[State of Nation’s Health] WHO CARES?

The media is currently rife with the debate about the exorbitant billing made by a five-star hospital in Delhi to the father of a young girl who succumbed to her brief illness. But is it the right debate? Are those throwing stones at the hospital not the kind who go to private hospitals themselves? Is it okay if private care is affordable and not exorbitant? At an individual level, I do not and would not like to ever submit myself to private health care. It is because I believe that medical care must never be treated as a commodity and must be available to every human equally.

Is it okay if private care is affordable and not exorbitant?

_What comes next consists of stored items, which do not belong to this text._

(** The routes behind [@Roles("ADMIN")]. *)
Definition admin_route (route : UserRoute) : bool :=
  match route with
  | GetProfile | GetProfileSummary | PatchProfile | PatchPassword | PostStudentRequest | PostStudentConfirm => false
  | _ => true
  end.

Lemma administrative_refused {A} u pipes (m : M St A) s :
  role u ≠ Some "ADMIN"%string →
  administrative u pipes m s = (s, Throw (ForbiddenException "Forbidden resource")).
Proof. intros Hr. unfold administrative. rewrite admin_only_spec. by rewrite bool_decide_false. Qed.

Lemma admin_route_refused c auth b route u (s : St) :
  role u ≠ Some "ADMIN"%string → admin_route route = true →
  user_operation c auth b route u s = (s, Throw (ForbiddenException "Forbidden resource")).
Proof. intros Hr. destruct route; try done; intros _; by apply administrative_refused. Qed.

Lemma own_operation c auth b route u :
  admin_route route = false →
  preserves (own_account_only (user_id u) (User.newVerificationId c)) (user_operation (T:=T) c auth b route u).
Proof.
  destruct route; try done; intros _; cbn [user_operation]; unfold patchProfile; apply own_bind.
  all: try (intros ?; apply own_ret).
  - apply own_profile.
  - apply own_summary.
  - apply own_throw_if.
  - intros _. cbv zeta. apply own_bind; [|intros ?; apply own_ret].
    case_match; [apply own_refused|apply own_updateProfile].
  - apply own_throw_if.
  - intros _. apply own_bind; [apply own_read|intros ?; apply own_ret].
  - by apply own_request.
  - apply own_throw_if.
  - intros _. apply own_bind; [apply own_confirm|intros ?; apply own_ret].
Qed.

(** C31: an account that is not an administrator's reaches only itself.  Whatever
    route, headers and body a request to the user service has: without a token
    that the guard accepts nothing changes; with one whose role is not ADMIN
    the administrative routes are refused, and the others leave every other
    account, every quota, every university and everybody else's verification
    as they were, and of the own row the role, the activity and the password. *)
Theorem user_requests_isolated secret c auth r b route s s' o :
  user_handle secret c auth r b route s = (s', o) →
  match jwtAuthGuard secret r (User.now c) with
  | Throw e => s' = s ∧ o = Throw e
  | Ret u => role u ≠ Some "ADMIN"%string →
      own_account_only (user_id u) (User.newVerificationId c) s s' ∧
      (admin_route route = true → s' = s ∧ o = Throw (ForbiddenException "Forbidden resource"))
  end.
Proof.
  unfold user_handle. destruct (jwtAuthGuard secret r (User.now c)) as [u|e] eqn:Eg.
  - rewrite (guarded_admits _ _ _ _ _ _ Eg). intros Ho Hr. destruct (admin_route route) eqn:Ea.
    + rewrite admin_route_refused in Ho by done. injection Ho as <- <-. split; [apply own_refl|done].
    + split; [|done]. pose proof (own_operation c auth b route u Ea s) as Hown. by rewrite Ho in Hown.
  - rewrite (guarded_denied _ _ _ _ _ _ Eg). by intros [= <- <-].
Qed.
End user.

(** ** The VM service *)

Section vm.
Context {T : Type → Type} `{DatabaseLaws T} `{Aead} `{Base64} `{Hashing} `{Jwt} `{UriCodec} `{BearerExtractor}
  `{Dto.StringValidators} `{UuidPipe}.
Abbreviation St := (Vm.VmState T).

Definition message_vm (m : Vm.NatsMessage) : string :=
  match m with Vm.VmCreate id _ _ _ _ _ _ _ _ _ | Vm.VmAction id _ _ _ | Vm.VmDelete id _ _ => id end.
Definition message_user (m : Vm.NatsMessage) : string :=
  match m with Vm.VmCreate _ _ _ _ _ _ u _ _ _ | Vm.VmAction _ _ _ u | Vm.VmDelete _ _ u => u end.
Definition owned (uid : string) (s : St) (k : string) : Prop :=
  ∃ v, rows (Vm.vms s) !! k = Some v ∧ Vm.vm_userId v = uid.

(** Only the machines and the quota copy of [uid] change, and the worker is
    told about machines of [uid] only; [fresh] is the id of a new machine. *)
Record own_machines_only (uid fresh : string) (s s' : St) : Prop := {
  om_kept k v : k ≠ fresh → rows (Vm.vms s) !! k = Some v → rows (Vm.vms s') !! k = Some v;
  om_added k v : Vm.vm_userId v ≠ uid → rows (Vm.vms s') !! k = Some v → rows (Vm.vms s) !! k = Some v;
  om_owned k : owned uid s k → owned uid s' k;
  om_quotas k : k ≠ uid → rows (Vm.userQuotas s') !! k = rows (Vm.userQuotas s) !! k;
  om_published : ∃ l, Vm.published s' = Vm.published s ++ l ∧
    Forall (λ m, message_user m = uid ∧ owned uid s' (message_vm m)) l }.

Section own.
Context (uid fresh : string).
Abbreviation mine := (own_machines_only uid fresh).

#[local] Instance mine_refl : Reflexive mine.
Proof. intros s. split; eauto. exists []. by rewrite app_nil_r. Qed.
#[local] Instance mine_trans : Transitive mine.
Proof.
  intros s1 s2 s3 [] []. split; eauto.
  - intros k Hk. rewrite om_quotas1; auto.
  - destruct om_published0 as (l1 & E1 & H1'), om_published1 as (l2 & -> & H2').
    exists (l1 ++ l2). rewrite E1, app_assoc, Forall_app. split_and!; [done| |done].
    eapply Forall_impl; [exact H1'|]. intros m [? ?]. eauto.
Qed.

Lemma mine_read {A} (f : St → outcome A) : preserves mine (λ s, (s, f s)).
Proof. intros s. simpl. reflexivity. Qed.
Lemma mine_pure {A} (m : M St A) : (∀ s, ∃ o, m s = (s, o)) → preserves mine m.
Proof. intros Hm s. destruct (Hm s) as [o ->]. reflexivity. Qed.
Lemma mine_publish c m s :
  message_user m = uid → owned uid s (message_vm m) → mine s (Vm.publish c m s).1.
Proof.
  intros Hu Ho. unfold Vm.publish. m_red. destruct (Vm.natsConnected c); simpl; [|reflexivity].
  destruct (Vm.jetStreamOk c); simpl; [|reflexivity]. split; eauto.
Qed.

Isn’t it often that we see ourselves and our friends looking the other way when we come across someone ailing on the street or in our neighbourhood? Even if we don’t do so, we would take her to a place where we don’t have to foot the bill or do not have to pay too much. Surely, we would not take the risk of taking her to the best possible facility, where we hope to take someone from our own family when she is ill. When we do not respond to someone else in her hour of need it, it kills a wee bit of the human inside us. At such times, when we differentiate one life from another, we help kill the human inside us – and forgive ourselves for it – and help create a society that doesn’t care. And I believe that is what is wrong with India. As a race of people, we have stopped caring for each other.

With an apology of a public health system in most parts of the nation, this callousness inside us towards life happens again and again, and humanity in us gets horribly damaged and we gradually stop caring for each other. We may use the terms antenatal care, neonatal care and Intensive care in medicine, but most people would agree with me that though some procedures are carried out in their guise, one misses ‘care’ in them.

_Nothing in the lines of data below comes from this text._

(* ===== verification/Ai.v ===== *)
(** * Ai: the assistant

    services/ai/src/ai/ai.service.ts with its providers (providers/*.ts) and
    DTOs.  Conversations and messages are two tables; what the service sends to
    the VM service and to the language models is recorded in the state, and
    what they answer is part of the call. *)

From Stdlib Require Import ZArith Lia Ascii String.
From stdpp Require Import base list gmap sets strings pretty.
From S2P Require Import Prelude Text Js Regex Store Crypto RequestSecurity.
Import RequestSecurity Regex.
#[local] Open Scope Z_scope.

Module Ai.

(** ** Texts *)

(** The text after the first occurrence of [p], and the text before it. *)
Fixpoint after_first (p s : string) : option string :=
  if String.prefix p s then Some (String.substring (String.length p) (String.length s) s)
  else match s with
       | EmptyString => None
       | String _ s' => after_first p s'
       end.
Fixpoint before_first (p s : string) : string :=
  if String.prefix p s then ""
  else match s with
       | EmptyString => ""
       | String c s' => String c (before_first p s')
       end.

(** [s.replace(/[\r\n]+/g, " ")] *)
Fixpoint newlines_to_space (in_run : bool) (l : list ascii) : list ascii :=
  match l with
  | [] => []
  | c :: l' =>
      if (code c =? 10) || (code c =? 13)
      then (if in_run then [] else [" "%char]) ++ newlines_to_space true l'
      else c :: newlines_to_space false l'
  end.

(** [s.match(r)?.[0]] for an expression whose matches all have one length. *)
Definition first_match (r : regex) (s : string) : option string :=
  let l := chars s in
  i ← List.find (λ i, negb (bool_decide (ends l r i = []))) (seq 0 (S (length l)));
  j ← head (ends l r i);
  Some (str (take (j - i) (drop i l))).

Definition is_control (c : ascii) : bool := (code c <=? 31) || (code c =? 127).
Definition sanitizeUserMessage (input : string) : string :=
  js_trim (collapse_ws (map_chars (λ c, if is_control c then " "%char else c) input)).

Definition ws : regex := Class is_ws.
Definition lit (s : string) : regex := LitI (chars s).
Definition lits (ss : list string) : regex := alts (lit <$> ss).

Definition promptInjectionPatterns : list regex :=
  [ seqs [lit "ignore"; Plus ws; lit "previous"; Plus ws; lit "instructions"];
    seqs [lit "you"; Plus ws; lit "are"; Plus ws; lit "now"];
    seqs [lit "pretend"; Plus ws; lit "you"; Plus ws; lit "are"];
    seqs [lit "system"; Star ws; lit ":"];
    seqs [lit "act"; Plus ws; lit "as"] ].
Definition detectPromptInjection (message : string) : bool :=
  existsb (λ p, test p message) promptInjectionPatterns.

Definition dots : regex := Star (Class is_dot).
Definition blockedPatterns : list regex :=
  [ lits ["what model"; "which model"; "your model"; "llm"; "gpt"; "claude"; "qwen"; "gemini";
          "openai"; "anthropic"]%string;
    lits ["system prompt"; "prompt injection"; "hidden prompt"; "jailbreak"]%string;
    alts [seqs [lit "where"; dots; lit "data"]; lit "database location";
          seqs [lit "where"; dots; lit "stored"]; lit "storage path"; lit "server path"];
    lits ["api key"; "secret key"; "token leak"; "credentials"]%string;
    lits ["who made you"; "how are you built"; "architecture of your model"]%string ].
Definition platformScopeHints : regex :=
  lits ["vm"; "virtual machine"; "ssh"; "quota"; "dashboard"; "profile"; "login"; "register";
        "terminal"; "cloudvm"; "plan"; "instance"; "error"; "failed"; "cannot"; "can't"; "issue";
        "bug"]%string.
Definition isOutOfScopeQuestion (message : string) : bool :=
  let lower := toLowerCase message in
  existsb (λ p, test p lower) blockedPatterns && negb (test platformScopeHints lower).

Definition buildOutOfScopeResponse : string :=
  String.concat " "
    [ "I’m scoped to CloudVM platform support and can’t answer internal model/system/data-location questions.";
      "I can help you troubleshoot CloudVM operations instead — for example VM creation failures, SSH/terminal issues, quotas, or account access problems.";
      "If you share the exact error message (or a screenshot), I’ll guide you step-by-step." ].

As a citizen of a country that is in the top 5 economies of the world, that has been the largest importer of weapons in the world for the past decade or so, that has the technical knowhow to launch the highest number of satellites through a single rocket, and that has the most brilliant IT workforce in the world, why must I be subjected to the ignominy of a record that we have almost a hundred and fifty times more women dying during pregnancy and childbirth than has been achieved in the world. Why must I know that 3 or 4 percent children must die in my country every year before they celebrate their first birthday while even our poor neighbouring countries save more children

Why can’t the government nationalise the health industry and utilise all the lovely facilities for ALL and pay the owners their 10 or 20 percent costs?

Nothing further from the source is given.